Procedure of closing the account depends on the type, i.e. category which the account identifies.

• Accounts of revenues and expenses are closed with mutual matching when determining
performance of business operations.

• Accounts of assets and liabilities are closed in the following manner: first debit and credit turnover
of accounts is determined, and after that, settlement balance is determined as a difference between
debit and credit side

RELATIONSHIP OF JOURNAL AND GENERAL LEDGERS

• Journal and general ledger present the same business events - the values of presented in those
records must be identical.

• Trial balance represents a recapitulation of balance and turnover of all accounts of general ledger.

• Inventory is list of all the assets at the end of a business year.

INVENTORY

Inventory is performed in the following cases:

• at the beginning of business operations,

• at the end of each business year,

• once statutory changes occur,

• when change in prices of products or goods occur,

• in case of opening the procedure of bankruptcy and liquidation.


Inventory procedure is performed in several phases:

 preparatory activities;

 determining real balance and its comparison with the balance in bookkeeping records;

 preparing inventory reports;

 consideration and making decisions regarding inventory reports.

Preparatory activities

• organization of inventory commissions,

• preparation of inventory lists,

• preparation of warehouse for inventory

• Inventory of borrowed assets, goods in the commission...

• Inventory of receivables from customers of liabilities towards suppliers...

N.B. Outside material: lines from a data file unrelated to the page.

(** One entry is below the sum when the others are not negative. *)
Lemma map_sum_at_le f m k x :
  (∀ k x, m !! k = Some x → 0 ≤ f k x) → m !! k = Some x → f k x ≤ map_sum f m.
Proof.
  intros Hf Hk. rewrite (map_sum_delete f m k). unfold at_key. rewrite Hk.
  enough (0 ≤ map_sum f (delete k m)) by lia.
  apply map_sum_nonneg. intros k' x' Hk'.
  apply lookup_delete_Some in Hk' as [_ Hk']. by apply Hf.
Qed.
End map_sum.


(** Summing over some keys is at most summing over a map that has every key
    where the summand is not zero. *)
Lemma map_sum_sub {K A B} `{Countable K} (f : K → Z) (m1 : gmap K A) (m2 : gmap K B) :
  (∀ k, 0 ≤ f k) → (∀ k, m2 !! k = None → f k = 0) →
  map_sum (λ k _, f k) m1 ≤ map_sum (λ k _, f k) m2.
Proof.
  revert f. induction m1 as [|k x m Hk IH] using map_ind; intros f Hf Hz.
  { rewrite map_sum_empty. by apply map_sum_nonneg. }
  rewrite map_sum_insert_new by done.
  set (g i := if decide (i = k) then 0 else f i).
  specialize (IH g). rewrite (map_sum_ext (λ i _, f i) (λ i _, g i) m).
  2:{ intros i y Hi. unfold g. rewrite decide_False; [done|]. by intros ->; simplify_eq. }
  rewrite (map_sum_change (λ i _, g i) (λ i _, f i) m2 k).
  2:{ intros i y Hi. unfold g. by rewrite decide_False. }
  assert (at_key (λ i (_ : B), g i) m2 k = 0) as ->.
  { unfold at_key, g. destruct (m2 !! k); [|done]. by rewrite decide_True. }
  assert (at_key (λ i (_ : B), f i) m2 k = f k) as ->.
  { unfold at_key. destruct (m2 !! k) eqn:?; [done|]. by rewrite Hz. }
  enough (map_sum (λ i _, g i) m ≤ map_sum (λ i _, g i) m2) by lia.
  apply IH; unfold g; intros i; case_decide; auto; done.
Qed.

Lemma map_sum_fmap {K A B} `{Countable K} (g : A → B) (f : K → B → Z) (m : gmap K A) :
  map_sum f (g <$> m) = map_sum (λ k x, f k (g x)) m.
Proof.
  induction m as [|k x m Hk IH] using map_ind; [by rewrite fmap_empty|].
  rewrite fmap_insert, !map_sum_insert_new; [by rewrite IH|done|].
  by rewrite lookup_fmap, Hk.
Qed.

(** A part of the entries that an update does not touch. *)
Lemma fmap_alter_same {K A B} `{Countable K} (g : A → B) (f : A → A) (m : gmap K A) k :
  (∀ x, g (f x) = g x) → g <$> alter f k m = g <$> m.
Proof.
  intros Hg. apply map_eq. intros i. rewrite !lookup_fmap.
  destruct (decide (k = i)) as [->|].
  - rewrite lookup_alter_eq. destruct (m !! i); cbn; by rewrite ?Hg.
  - by rewrite lookup_alter_ne.
Qed.

Lemma alter_insert_eq {K A} `{Countable K} (f : A → A) (m : gmap K A) k x :
  m !! k = Some x → alter f k m = <[k := f x]> m.
Proof.
  intros Hk. apply map_eq. intros i. destruct (decide (k = i)) as [->|].
  - by rewrite lookup_alter_eq, lookup_insert_eq, Hk.
  - by rewrite lookup_alter_ne, lookup_insert_ne.
Qed.

Lemma map_sum_alter {K A} `{Countable K} (f : K → A → Z) (g : A → A) (m : gmap K A) k x :
  m !! k = Some x → map_sum f (alter g k m) = map_sum f m - f k x + f k (g x).
Proof.
  intros Hk. rewrite (alter_insert_eq g m k x Hk), map_sum_insert. unfold at_key. by rewrite Hk.
Qed.

Lemma alter_compose {K A} `{Countable K} (f g : A → A) (m : gmap K A) k :
  alter f k (alter g k m) = alter (λ x, f (g x)) k m.
Proof.
  apply map_eq. intros i. destruct (decide (k = i)) as [->|].
  - rewrite !lookup_alter_eq. by destruct (m !! i).
  - by rewrite !lookup_alter_ne.
Qed.

(** A unit of token moves between two keys of a balance map. *)
Lemma map_sum_transfer (m : gmap string Z) (a b : string) (x : Z) :
  let m1 := <[a := default 0 (m !! a) - x]> m in
  map_sum (λ _ v, v) (<[b := default 0 (m1 !! b) + x]> m1) = map_sum (λ _ v, v) m.
Proof.
  intros m1. rewrite map_sum_insert. subst m1. rewrite map_sum_insert.
  unfold at_key. destruct (decide (a = b)) as [->|Hab].
  - rewrite lookup_insert_eq. cbn. destruct (m !! b); cbn; lia.
  - rewrite lookup_insert_ne by done.
    destruct (m !! a), (m !! b); cbn; lia.
Qed.

(** ** JavaScript arrays *)

(** [l.slice(start, end)]: negative positions count from the end. *)
Definition slice_index (len i : Z) : Z := if i <? 0 then Z.max (len + i) 0 else Z.min i len.
Definition js_slice {A} (l : list A) (i j : Z) : list A :=
  let n := Z.of_nat (length l) in
  let a := slice_index n i in
  let b := slice_index n j in
  take (Z.to_nat (b - a)) (drop (Z.to_nat a) l).

Lemma js_slice_prefix {A} (l : list A) n : 0 ≤ n → js_slice l 0 n = take (Z.to_nat n) l.
Proof.
  intros Hn. unfold js_slice, slice_index. replace (n <? 0) with false by lia.
  change (0 <? 0) with false. cbn iota. rewrite (Z.min_l 0) by lia. cbn [Z.to_nat]. rewrite drop_0, Z.sub_0_r.
  destruct (decide (n ≤ Z.of_nat (length l))); [by rewrite Z.min_l by lia|].
  rewrite Z.min_r, !take_ge by lia. done.
Qed.

(** [start + 1, ..., start + n] *)
Definition ids_after (start : Z) (n : nat) : list Z := (λ k, start + 1 + Z.of_nat k) <$> seq 0 n.

(** ** JavaScript [Map]s in insertion order

    An association list when the order of the entries is observable: [set] on
    a present key keeps its place, on a new key appends. *)
Section js_map.
Context {K V : Type} `{EqDecision K}.
Implicit Types (l : list (K * V)) (k : K).

Fixpoint jm_get k l : option V :=
  match l with
  | [] => None
  | (k', v) :: l' => if decide (k' = k) then Some v else jm_get k l'
  end.
Fixpoint jm_set k (v : V) l : list (K * V) :=
  match l with
  | [] => [(k, v)]
  | (k', v') :: l' => if decide (k' = k) then (k', v) :: l' else (k', v') :: jm_set k v l'
  end.
Fixpoint jm_delete k l : list (K * V) :=
  match l with
  | [] => []
  | (k', v') :: l' => if decide (k' = k) then l' else (k', v') :: jm_delete k l'
  end.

• Reports on performed inventory...

TRIAL / GROSS BALANCE

Gross balance represents presentation of balance and turnover of all accounts of general ledger.
Gross balance comprised of names of accounts and following columns:

 balance at the beginning of reporting period (opening balance),

 turnover during the reporting period,

 total turnover

 balance of accounts at the end of the reporting period (closing balance).

LIMITATIONS OF A TRIAL BALANCE

A trial balance does not prove that all transactions have been recorded or that the ledger is correct.
Numerous errors may exist even though the trial balance columns agree. The trial balance may
balance even when

1. a transaction is not journalized,

2. a correct journal entry is not posted,

3. a journal entry is posted twice,

4. incorrect accounts are used in journalizing or posting,

5. offsetting errors are made in recording the amount of the transaction.